A Thousand Naked Strangers makes you appreciate and worry about our first responders. They see and address unimaginable tragedy every day. They are not well compensated, and their training and resources are minimal. The job is thankless with heavy burnout. Hazzard finds a balance telling this story–its equal parts informative, terrifying, and sad. There are parts you don’t want to read, but he includes plenty of grim humor to lighten the text.
Hazzard leans into the absurd nature of first responders’ day-to-day lives. A mundane shift to him and other paramedics would be one of the darkest days for 99% of the population. His reflections on death, trauma response, and the messy parts of humanity are worth reading.
Quotes
“Medicine’s great magic trick is how it convinces us we’re here saving lives when more often what we’re doing is witnessing death.”

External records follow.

(** The same of [FinalizePrivateSource]. *)
Lemma finalize_covers value c : sized value -> is_publishing value c ->
  covers (evolves (Some value)) (finalize_script (len value)) (fun r => exists c', r = Some c' /\ is_ready value c') c.
Proof.
  intros Hs Hp. assert (Hev : forall c, is_publishing value c \/ is_ready value c -> evolves (Some value) c)
    by (intros; eapply evolves_value; eauto).
  assert (Hrest : forall c, is_publishing value c -> entry c ".initialized" = Some (marker_node value) ->
    covers (evolves (Some value)) (Do Sync $ Do (Require (test_publishing (len value))) $ Do (Rm "current" ".initialized") $ Do Sync $
      Do (Require (test_ready (len value))) Done) (fun r => exists c', r = Some c' /\ is_ready value c') c).
  { clear c Hp. intros c Hp Hi. apply covers_sync; [|auto]. apply covers_require; [auto| |by rewrite publishing_accepted]. intros _.
    destruct (view_known _ _ _ Hi (proj1 Hp)) as (o & n & Hv).
    eapply covers_do; [exact Hv|auto|no_part|eapply view_rm; [exact Hv|by unfold published_dir; simplify_map_eq]|]. clear Hv Hp Hi c. intros c Hv.
    rewrite published_rm in Hv. pose proof (view_ready _ _ _ _ Hv) as Hr. apply covers_sync; [|auto].
    apply covers_require; [auto| |by rewrite ready_accepted]. intros _. split; [auto|]. by exists c. }
  unfold finalize_script. apply covers_require; [auto| |by rewrite publishing_accepted]. intros _.
  destruct Hp as [Hx Hi]. apply covers_if; [apply Hev; by left| |]; unfold absent, there, not_link.
  2: { intros Hb. destruct Hi as [Hi|Hi]; [by rewrite Hi in Hb|]. apply Hrest; [split; [done|by right]|done]. }
  intros Hb. destruct Hi as [Hi|Hi]; [|by rewrite Hi in Hb]. clear Hb.
  destruct (view_known _ _ _ Hi Hx) as (o & n & Hv).
  eapply covers_do; [exact Hv|apply Hev; left; split; [done|by left]|no_part|eapply view_ln; [exact Hv|by unfold published_dir; simplify_map_eq]|].
  clear Hv c Hx Hi. intros c Hv. pose proof (view_publishing value _ _ _ _ Hv (or_intror eq_refl)) as Hp.
  split; [auto|]. apply Hrest; [done|]. by injection Hv.
Qed.
(* ===== verification/LocalTheorems.v ===== *)
(** * The local platform's guarantees

    Who mounts what, and what holds of the volumes after any number of runs of
    [Ensure], each stopped anywhere: the inventory knows every volume,
    generated secrets are kept, conflicts stop a run before it writes. *)
From stdpp Require Import base list strings gmap sorting.
From Stdlib Require Import ZArith Lia Ascii.
From S2P Require Import Prelude GoStrings GoUrl GoJson GoJsonPrint GoEncoding GoHttp Sha256 Program LocalPlan LocalPlanProps LocalStore LocalStoreProps.

Local Open Scope Z_scope.
Local Open Scope go_scope.
Local Open Scope string_scope.

(** ** Who mounts what *)

Lemma NoDup_key {A B} (f : A -> B) (l : list A) x y : NoDup (f <$> l) -> x ∈ l -> y ∈ l -> f x = f y -> x = y.
Proof.
  intros Hnd [i Hi]%list_elem_of_lookup [j Hj]%list_elem_of_lookup He.
  assert (i = j) as -> by (eapply (NoDup_lookup (f <$> l)); [done|rewrite list_lookup_fmap, Hi; reflexivity|rewrite list_lookup_fmap, Hj; cbn; by rewrite He]).
  congruence.
Qed.

(** C25: The mounts of a prepared plan: a volume is mounted by its consumers
    only, all of them trusted services, a volume with a private value by its
    one consumer and read-only, and the volume a generated value is kept in by
    nobody. *)
Theorem private_mounts_apart project compiled inputs pp m v : preparePlan project compiled inputs = Ok pp ->
  NoDup (v_Name <$> pp_Volumes pp) -> m ∈ pp_Mounts pp -> v ∈ pp_Volumes pp -> v_Name v = m_Volume m ->
  m_Service m ∈ v_Consumers v /\ trustedGeneratedConsumer (m_Service m) = true /\ v_Role v <> "generated-private-source" /\
  (private_role (v_Role v) = true -> v_Consumers v = [m_Service m] /\ m_ReadOnly m = true).
Proof.
  intros Hpp Hnd Hm Hv Hn. destruct (prepared_inv _ _ _ _ Hpp) as [config Hinv].
  destruct (pv_mounts _ _ _ Hinv m Hm) as (u & Hu & Hname & Hrest). by rewrite <- (NoDup_key v_Name _ u v Hnd Hu Hv) by congruence.
Qed.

“Grady Memorial Hospital looms large in Atlanta’s consciousness. To many, it’s a place of horror stories and ghost stories, of lawless halls teeming with the poor, the crazy, and the critically ill.”
“The shithole he’s referring to is an area known locally as the Bluff—five square miles of drug houses, flophouses, abandoned buildings, squatters, drugs, violence, desperation, and the constant woop-woop of sirens. The Bluff is Atlanta’s answer to Compton, to Chicago’s South Side, and to the Heartland’s countless and nameless meth-riddled trailer parks. It is where all of Atlanta’s heroin is sold and most of its crack is consumed. People here live in aging projects or derelict bungalows; when they aren’t getting into trouble, Pike says, they’re calling 911. He stomps on the gas and tears open the air with a long, loud burst of siren. Wake up, motherfuckers!”
“Zone Four is known for being quiet—two-calls-a-shift quiet—and attracts the lazy and the burned out. The coolest zone by far is Five. It includes Fulton Industrial Boulevard, which is nothing but factories, truck stops, strip clubs, and cheap motels. The factories and warehouses provide plenty of trauma, and the truck drivers provide everything else imaginable.”
“I learn, for instance, to leave the room immediately when a rookie cop starts to roll a bloated body, because it’s guaranteed to burst.”
‘Two beers, incidentally, is the magic number. Every staggering homeless man, every puke-covered lawyer, every passed-out college girl, they all have one thing in common: They’ve had exactly two drinks today.”